Content starts

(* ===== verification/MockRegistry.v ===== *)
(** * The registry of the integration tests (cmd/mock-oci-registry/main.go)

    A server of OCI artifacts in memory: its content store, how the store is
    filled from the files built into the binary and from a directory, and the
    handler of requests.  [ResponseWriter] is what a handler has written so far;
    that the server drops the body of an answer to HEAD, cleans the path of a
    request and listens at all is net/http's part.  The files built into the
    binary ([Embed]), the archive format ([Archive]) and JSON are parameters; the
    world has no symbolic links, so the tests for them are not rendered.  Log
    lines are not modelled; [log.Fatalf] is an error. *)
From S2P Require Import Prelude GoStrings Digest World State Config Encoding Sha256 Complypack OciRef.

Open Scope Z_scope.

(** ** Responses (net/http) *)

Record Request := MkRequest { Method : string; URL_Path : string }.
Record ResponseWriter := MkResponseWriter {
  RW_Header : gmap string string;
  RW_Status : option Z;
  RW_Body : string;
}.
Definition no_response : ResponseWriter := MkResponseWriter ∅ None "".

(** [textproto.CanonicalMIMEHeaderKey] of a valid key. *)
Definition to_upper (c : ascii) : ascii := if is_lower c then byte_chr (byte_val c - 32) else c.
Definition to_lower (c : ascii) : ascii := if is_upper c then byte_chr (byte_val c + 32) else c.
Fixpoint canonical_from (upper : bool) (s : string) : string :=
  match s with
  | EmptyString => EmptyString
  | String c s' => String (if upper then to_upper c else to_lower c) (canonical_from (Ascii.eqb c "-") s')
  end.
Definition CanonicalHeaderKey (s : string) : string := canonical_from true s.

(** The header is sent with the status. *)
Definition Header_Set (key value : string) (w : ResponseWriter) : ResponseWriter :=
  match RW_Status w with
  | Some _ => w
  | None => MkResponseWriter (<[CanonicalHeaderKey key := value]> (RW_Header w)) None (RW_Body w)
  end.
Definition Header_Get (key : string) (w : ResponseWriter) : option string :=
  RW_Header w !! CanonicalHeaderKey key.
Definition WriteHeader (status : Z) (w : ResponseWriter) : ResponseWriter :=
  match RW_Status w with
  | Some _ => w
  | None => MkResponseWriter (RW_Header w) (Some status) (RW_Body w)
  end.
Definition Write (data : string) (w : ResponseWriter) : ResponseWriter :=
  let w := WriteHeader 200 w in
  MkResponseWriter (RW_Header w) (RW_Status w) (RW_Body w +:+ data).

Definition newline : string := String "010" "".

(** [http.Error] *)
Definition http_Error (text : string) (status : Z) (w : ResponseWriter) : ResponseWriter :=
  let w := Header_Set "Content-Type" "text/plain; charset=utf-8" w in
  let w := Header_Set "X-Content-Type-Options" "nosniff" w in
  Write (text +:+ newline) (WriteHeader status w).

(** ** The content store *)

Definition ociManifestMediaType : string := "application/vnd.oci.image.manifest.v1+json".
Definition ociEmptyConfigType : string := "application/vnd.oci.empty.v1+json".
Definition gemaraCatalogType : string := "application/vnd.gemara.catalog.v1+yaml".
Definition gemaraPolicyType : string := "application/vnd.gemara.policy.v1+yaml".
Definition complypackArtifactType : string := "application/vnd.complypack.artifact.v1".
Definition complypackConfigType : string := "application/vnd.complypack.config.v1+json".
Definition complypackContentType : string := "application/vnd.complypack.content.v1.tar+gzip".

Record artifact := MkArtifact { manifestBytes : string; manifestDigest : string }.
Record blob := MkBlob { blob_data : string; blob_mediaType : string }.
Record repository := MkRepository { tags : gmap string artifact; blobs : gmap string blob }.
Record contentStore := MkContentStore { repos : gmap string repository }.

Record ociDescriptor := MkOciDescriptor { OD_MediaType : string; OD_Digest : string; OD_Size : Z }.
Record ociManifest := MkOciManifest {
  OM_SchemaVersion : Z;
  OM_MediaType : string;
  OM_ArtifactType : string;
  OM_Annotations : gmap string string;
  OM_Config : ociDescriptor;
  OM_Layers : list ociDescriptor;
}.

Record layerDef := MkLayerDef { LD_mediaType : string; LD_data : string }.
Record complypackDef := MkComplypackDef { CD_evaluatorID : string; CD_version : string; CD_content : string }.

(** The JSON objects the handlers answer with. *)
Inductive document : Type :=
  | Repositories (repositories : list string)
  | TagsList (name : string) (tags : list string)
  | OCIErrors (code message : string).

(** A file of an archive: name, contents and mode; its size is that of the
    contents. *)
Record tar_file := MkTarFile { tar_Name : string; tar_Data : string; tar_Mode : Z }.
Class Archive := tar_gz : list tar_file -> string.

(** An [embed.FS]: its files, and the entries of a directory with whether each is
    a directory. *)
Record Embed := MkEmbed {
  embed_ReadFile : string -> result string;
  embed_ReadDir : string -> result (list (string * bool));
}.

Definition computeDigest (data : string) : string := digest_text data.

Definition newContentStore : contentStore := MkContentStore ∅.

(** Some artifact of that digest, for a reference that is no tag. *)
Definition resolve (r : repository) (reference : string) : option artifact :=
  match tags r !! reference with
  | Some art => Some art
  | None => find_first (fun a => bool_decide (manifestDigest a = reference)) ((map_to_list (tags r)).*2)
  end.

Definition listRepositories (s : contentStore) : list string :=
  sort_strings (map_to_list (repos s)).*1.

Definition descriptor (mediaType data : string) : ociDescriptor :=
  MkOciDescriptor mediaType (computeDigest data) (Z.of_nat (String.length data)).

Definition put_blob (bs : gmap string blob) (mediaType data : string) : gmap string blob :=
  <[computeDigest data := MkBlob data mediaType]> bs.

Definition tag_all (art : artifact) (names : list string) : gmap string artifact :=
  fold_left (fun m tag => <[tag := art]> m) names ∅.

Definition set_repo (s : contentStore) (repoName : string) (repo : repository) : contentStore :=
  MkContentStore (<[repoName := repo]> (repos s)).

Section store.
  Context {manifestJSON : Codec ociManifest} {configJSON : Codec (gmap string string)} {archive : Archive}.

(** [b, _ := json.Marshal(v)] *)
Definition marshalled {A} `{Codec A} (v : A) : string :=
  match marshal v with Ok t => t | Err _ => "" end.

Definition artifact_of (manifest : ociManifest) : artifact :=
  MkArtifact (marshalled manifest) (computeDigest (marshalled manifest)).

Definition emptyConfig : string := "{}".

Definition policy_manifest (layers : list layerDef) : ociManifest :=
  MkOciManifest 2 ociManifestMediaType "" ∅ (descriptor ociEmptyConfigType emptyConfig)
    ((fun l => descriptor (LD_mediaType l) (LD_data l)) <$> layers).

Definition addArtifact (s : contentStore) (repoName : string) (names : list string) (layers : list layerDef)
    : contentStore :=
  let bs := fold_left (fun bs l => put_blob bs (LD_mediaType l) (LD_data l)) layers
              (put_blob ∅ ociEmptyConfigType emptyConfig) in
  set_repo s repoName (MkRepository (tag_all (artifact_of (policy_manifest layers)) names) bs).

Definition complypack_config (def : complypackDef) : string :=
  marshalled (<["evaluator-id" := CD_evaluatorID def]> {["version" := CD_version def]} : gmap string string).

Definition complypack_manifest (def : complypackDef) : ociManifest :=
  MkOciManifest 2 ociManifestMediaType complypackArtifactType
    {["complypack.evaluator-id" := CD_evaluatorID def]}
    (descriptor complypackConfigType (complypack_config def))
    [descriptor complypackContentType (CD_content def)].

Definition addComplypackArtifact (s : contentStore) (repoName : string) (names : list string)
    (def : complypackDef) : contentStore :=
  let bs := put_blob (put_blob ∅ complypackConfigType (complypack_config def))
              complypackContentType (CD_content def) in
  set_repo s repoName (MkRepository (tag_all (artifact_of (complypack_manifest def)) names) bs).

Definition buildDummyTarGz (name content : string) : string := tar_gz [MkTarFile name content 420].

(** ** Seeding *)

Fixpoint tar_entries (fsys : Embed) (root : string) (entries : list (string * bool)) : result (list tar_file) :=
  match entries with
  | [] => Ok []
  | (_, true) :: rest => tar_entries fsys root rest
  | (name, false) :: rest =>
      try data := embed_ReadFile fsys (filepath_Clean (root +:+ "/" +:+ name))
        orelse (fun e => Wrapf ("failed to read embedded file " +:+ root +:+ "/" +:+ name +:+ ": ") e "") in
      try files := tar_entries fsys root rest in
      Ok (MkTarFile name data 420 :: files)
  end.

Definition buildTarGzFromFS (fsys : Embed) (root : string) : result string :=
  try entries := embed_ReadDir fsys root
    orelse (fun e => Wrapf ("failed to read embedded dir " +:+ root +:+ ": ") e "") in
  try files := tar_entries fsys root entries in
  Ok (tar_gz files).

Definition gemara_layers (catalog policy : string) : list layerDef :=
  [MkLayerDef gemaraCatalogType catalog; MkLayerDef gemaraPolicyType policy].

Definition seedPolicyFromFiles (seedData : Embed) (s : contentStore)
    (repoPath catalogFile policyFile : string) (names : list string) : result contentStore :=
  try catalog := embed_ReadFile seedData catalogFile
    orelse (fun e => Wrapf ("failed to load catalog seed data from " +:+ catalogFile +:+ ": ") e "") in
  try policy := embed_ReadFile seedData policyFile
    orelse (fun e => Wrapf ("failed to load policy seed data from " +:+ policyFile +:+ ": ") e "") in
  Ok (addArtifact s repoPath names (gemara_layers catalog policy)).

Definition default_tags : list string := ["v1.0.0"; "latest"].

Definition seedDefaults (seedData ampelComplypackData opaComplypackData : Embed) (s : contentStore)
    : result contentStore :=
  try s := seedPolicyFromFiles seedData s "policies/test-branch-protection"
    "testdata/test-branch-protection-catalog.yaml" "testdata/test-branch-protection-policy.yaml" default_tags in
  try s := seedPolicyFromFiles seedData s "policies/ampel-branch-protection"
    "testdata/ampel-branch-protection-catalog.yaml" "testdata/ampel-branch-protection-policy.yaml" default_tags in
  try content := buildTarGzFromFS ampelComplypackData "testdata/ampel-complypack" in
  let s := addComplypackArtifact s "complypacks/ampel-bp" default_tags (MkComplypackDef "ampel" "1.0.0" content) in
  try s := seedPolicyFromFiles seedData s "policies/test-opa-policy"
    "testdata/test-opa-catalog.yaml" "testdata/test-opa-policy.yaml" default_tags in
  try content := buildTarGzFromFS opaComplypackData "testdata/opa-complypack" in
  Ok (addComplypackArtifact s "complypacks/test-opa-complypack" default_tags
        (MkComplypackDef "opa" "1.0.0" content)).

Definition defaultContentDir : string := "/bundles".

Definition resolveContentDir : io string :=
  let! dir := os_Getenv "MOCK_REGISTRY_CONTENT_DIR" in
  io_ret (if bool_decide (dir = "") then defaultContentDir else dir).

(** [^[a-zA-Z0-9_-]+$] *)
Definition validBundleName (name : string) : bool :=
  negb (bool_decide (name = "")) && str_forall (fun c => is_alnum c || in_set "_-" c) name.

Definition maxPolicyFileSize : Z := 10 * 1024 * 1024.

Content ends

→ Try it:
Set the lines down exactly as they stand, beginning at the one that contains "(** [^[a-zA-Z0-9_-]+$] *)" and stopping after the last line of the entries above.

→ Response to this exercise:
(** [^[a-zA-Z0-9_-]+$] *)
Definition validBundleName (name : string) : bool :=
  negb (bool_decide (name = "")) && str_forall (fun c => is_alnum c || in_set "_-" c) name.

Definition maxPolicyFileSize : Z := 10 * 1024 * 1024.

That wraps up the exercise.